O prêmio é a prefeitura mais poderosa fora de Londres. O presidente da Câmara da Grande Manchester controla um orçamento anual de 3 mil milhões de libras e poderes em matéria de habitação, saúde, policiamento e transportes, centrado numa cidade que cresceu economicamente mais rapidamente do que qualquer outra parte do Reino Unido na última década.
Faltando quatro semanas para o dia das eleições, o Partido Trabalhista é claramente o favorito entre especialistas políticos e casas de apostas. Mas um concurso sem precedentes em tamanho e substância tem o potencial de produzir resultados surpreendentes.
Privadamente, alguns membros do Partido Trabalhista esperam que a sua quota de votos seja pelo menos 10 pontos percentuais inferior aos 63,4% de Burnham em 2024.

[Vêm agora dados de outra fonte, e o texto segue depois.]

(** * publish_experiment.py: the sweep driver and its report

    A shallow embedding of [grpc_p2p_client/publish_experiment.py].  The
    script runs an external publish client once per (datasize, frequency)
    pair, runs an external latency utility whose output is captured in
    [process.out], and aggregates that output block by block into
    [computed.out].

    Conventions of the embedding:
    - a Python [str] is a [string]; a character is a code point below 256;
    - a Python [int] is a [Z]; a Python [float] is an IEEE 754 binary64
      value, a [spec_float] at precision 53 and maximal exponent 1024, with
      the arithmetic of [SpecFloat] (round to nearest, ties to even);
    - an exception that the script does not catch ends the run: a
      computation returns [Ok v] or [Raise e], and the state reached when
      the exception was raised is kept;
    - the file system is a finite map from file names to contents: the
      bytes that a subprocess left, the text that the script wrote.  The
      script reads one file, [process.out], which a subprocess writes: it
      may be missing, and its bytes may not be text in the encoding of the
      locale, which is a parameter of the driver;
    - the lines that the script prints and the command lines of the
      subprocesses are kept in order.  What a subprocess prints on the
      standard output that it shares with the script is not kept: where it
      falls among the lines of the script depends on how the output of
      the script is buffered;
    - the two external programs are a parameter of the driver: any
      function from a command line, the file its output is redirected to
      and the files it finds, to the files it leaves.  They are taken to
      start.

    The parameter sets of the script (three datasizes, three frequencies,
    the count 5) are the value [script_sweep] of a record that the phases
    take as an argument, so that the properties are stated for all
    parameter sets. *)

From Stdlib Require Import ZArith Ascii String List Lia.
From Corelib Require Import SpecFloat.
From stdpp Require Import base option list gmap strings pretty.

Local Open Scope Z_scope.

(** ** Exceptions *)

Inductive exn : Type :=
  | ValueError
  | IndexError
  | ZeroDivisionError
  | OverflowError
  | FileNotFoundError
  | UnicodeDecodeError.

Inductive res (A : Type) : Type :=
  | Ok (a : A)
  | Raise (e : exn).
Arguments Ok {A} a.
Arguments Raise {A} e.

Global Instance res_ret : MRet res := @Ok.
Global Instance res_bind : MBind res := fun A B k m =>
  match m with
  | Ok a => k a
  | Raise e => Raise e
  end.

(** ** The Python built-ins the script calls *)

Module Py.

(** The newline character and the one-character strings built from codes. *)
Definition nl : string := String "010" "".

(** [str.isspace] on one code point below 256: tab to carriage return, the
    four separators 28..31, space, next-line (133) and no-break space (160). *)
Definition isspace (c : ascii) : bool :=
  match N_of_ascii c with
  | 9 | 10 | 11 | 12 | 13 | 28 | 29 | 30 | 31 | 32 | 133 | 160 => true
  | _ => false
  end%N.

(** [str.lstrip()], [str.rstrip()] and [str.strip()] with no argument. *)
Fixpoint lstrip (s : string) : string :=
  match s with
  | EmptyString => EmptyString
  | String c r => if isspace c then lstrip r else s
  end.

Isto é significativo, porque a disputa será então decidida pelo sistema de “votação suplementar” – se nenhum partido atingir 50%, então as preferências de segunda escolha entrarão em jogo.
Os trabalhistas são amplamente vistos como tendo uma vantagem neste sistema, pois são mais propensos a serem escolhidos como a segunda escolha dos Verdes, dos Liberais Democratas e até de alguns Conservadores. O Reform UK, pelo contrário, não pode contar com um apoio tão amplo.

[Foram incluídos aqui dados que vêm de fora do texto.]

(** X10. A peer's disconnect removes its key from both tables and leaves
    every other key alone; the application is told once, and only if the
    peer was registered: a second disconnect of the same key, as when a
    socket reports an error and then closes, changes nothing and tells
    nobody. *)
Theorem disconnect_once (st : P2PNetworkManager) (peerKey : string) :
  connections (handlePeerDisconnect st peerKey).1 !! peerKey = None
  /\ peers (handlePeerDisconnect st peerKey).1 !! peerKey = None
  /\ (∀ k, k ≠ peerKey ->
        connections (handlePeerDisconnect st peerKey).1 !! k
        = connections st !! k
        /\ peers (handlePeerDisconnect st peerKey).1 !! k = peers st !! k)
  /\ (handlePeerDisconnect st peerKey).2
     = match peers st !! peerKey with
       | Some peer => [OnPeerLeft peer]
       | None => []
       end
  /\ handlePeerDisconnect (handlePeerDisconnect st peerKey).1 peerKey
     = ((handlePeerDisconnect st peerKey).1, []).
Proof.
  unfold handlePeerDisconnect. cbn [fst snd].
  split; [apply lookup_delete_eq|]. split; [apply lookup_delete_eq|].
  split.
  { intros k Hk. cbn. rewrite !lookup_delete_ne by congruence. tauto. }
  split; [reflexivity|].
  cbn. rewrite lookup_delete_eq, !delete_delete_eq. reflexivity.
Qed.

Lemma omap_ext_in {A B : Type} (f g : A -> option B) (l : list A) :
  (∀ x, x ∈ l -> f x = g x) -> omap f l = omap g l.
Proof.
  induction l as [|x l IH]; intros Hext; [reflexivity|].
  cbn. rewrite (Hext x) by left.
  rewrite IH; [reflexivity|]. intros y Hy. apply Hext. now right.
Qed.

“Há grandes questões sobre [se] a Reforma é demasiado polarizadora para escolher segundas preferências”, disse Tryl. "A verdadeira batalha quase se torna quem consegue chegar ao segundo turno [entre o Reform UK e o Partido Verde]. Isso nos dará nosso primeiro teste para saber se Burnham conseguiu reunir a esquerda e pressionar os Verdes."

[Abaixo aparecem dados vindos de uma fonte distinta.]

Lemma ensure_char_found st b c v dv :
  wf st → find_sibling (blocks st) c (chain (blocks st) b) = Some v →
  blocks st !! v = Some dv →
  ensure_char_from_siblings st (node_of_block st b) c = Ok (handle v dv, st)
  ∧ b ≤ v.
Proof.
  intros [Hlen Hf] Hfind Hv.
  pose proof (find_sibling_head _ _ _ _ Hfind) as Hlt.
  destruct (lookup_lt_is_Some_2 _ _ Hlt) as [d Hd].
  rewrite (node_of_block_handle _ _ _ Hd).
  unfold ensure_char_from_siblings. cbn [node_exists handle negb].
  pose proof (follow_siblings_spec st c Hf b Hlt d (scan_fuel st) Hd
                ltac:(unfold scan_fuel; lia)) as Hscan.
  rewrite Hfind in Hscan. destruct Hscan as (dv' & Hv' & _ & ->).
  assert (dv' = dv) as -> by congruence.
  split; [done|].
  apply find_sibling_Some in Hfind as [Hin _].
  by destruct (chain_mem _ _ _ Hf Hin).
Qed.

Lemma read_child_handle st v dv :
  wf st → blocks st !! v = Some dv → n_child dv ≠ 0 →
  read_child st (handle v dv) = Ok (node_of_block st (n_child dv))
  ∧ n_child dv < length (blocks st).
Proof.
  intros [Hlen Hf] Hv Hnz.
  destruct (Hf v dv Hv) as (_ & [?|Hclt] & _); [done|].
  destruct (lookup_lt_is_Some_2 (blocks st) (n_child dv)) as [dch Hdch]; [lia|].
  split; [|lia].
  unfold read_child, has_child. simpl.
  rewrite (proj2 (Nat.eqb_neq _ _) Hnz). simpl.
  by rewrite (node_of_block_handle _ _ _ Hdch), (read_handle _ _ _ _ Hdch).
Qed.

Apesar de uma sondagem da semana passada ter colocado os Trabalhistas apenas três pontos à frente do Reform UK, dentro da margem de erro, e o Partido Verde num distante terceiro lugar, o partido de Polanski está a distribuir panfletos que afirmam “É Verde ou Reforma na Grande Manchester”. Os panfletos vêm acompanhados de um gráfico que sugere que o apoio trabalhista caiu 40 pontos percentuais na região nos últimos dois anos.
A candidata trabalhista, Bev Craig, líder do conselho municipal de Manchester, disse que a perda de 108 vereadores há apenas sete semanas foi “preocupante”, especialmente nos bairros urbanos de Manchester, onde os Verdes conquistaram 17 assentos, em parte devido à raiva sobre a posição de Starmer em Gaza.
A Reforma conquistou 106 assentos no total, incluindo todos, exceto um dos 25 em disputa em Wigan e 18 dos 19 em Tameside, antes áreas solidamente trabalhistas.
No entanto, com a saída de Starmer, Craig disse estar “realmente confiante de que, com a mudança de líder, os votos de protesto que vimos nas eleições locais de maio retornarão ao Partido Trabalhista”.
Craig, que assumiu o conselho municipal há cinco anos, aos 36 anos, é um dos cérebros por detrás do sucesso de Burnham, tendo sido responsável pela economia na sua equipa autarca. Ela prometeu viagens gratuitas de ônibus para todos os jovens de 11 a 18 anos e na próxima semana revelará um novo fundo para os centros das cidades.
Os Verdes ficaram em quinto lugar nesta disputa há dois anos, atrás do Reform UK, com 7% dos votos numa primeira grande disputa para a sua estrela em ascensão Hannah Spencer, o canalizador de 35 anos que conquistou a vitória em Gorton e Denton em Fevereiro.
Geraldine Coggins, a candidata Verde, disse que as vitórias “sem precedentes” do seu partido – não apenas em Gorton, mas também ao fazer incursões em Bolton e Salford e garantir 37% dos votos em Manchester – mostraram que os eleitores finalmente acreditaram que poderia vencer os dois grandes partidos.
“No passado, as pessoas não achavam que poderíamos vencer e [... nós] realmente colocamos todos esses mitos de lado”, disse ela. “Está demonstrado que, na verdade, são os Verdes e a Reforma que vencem na Grande Manchester.”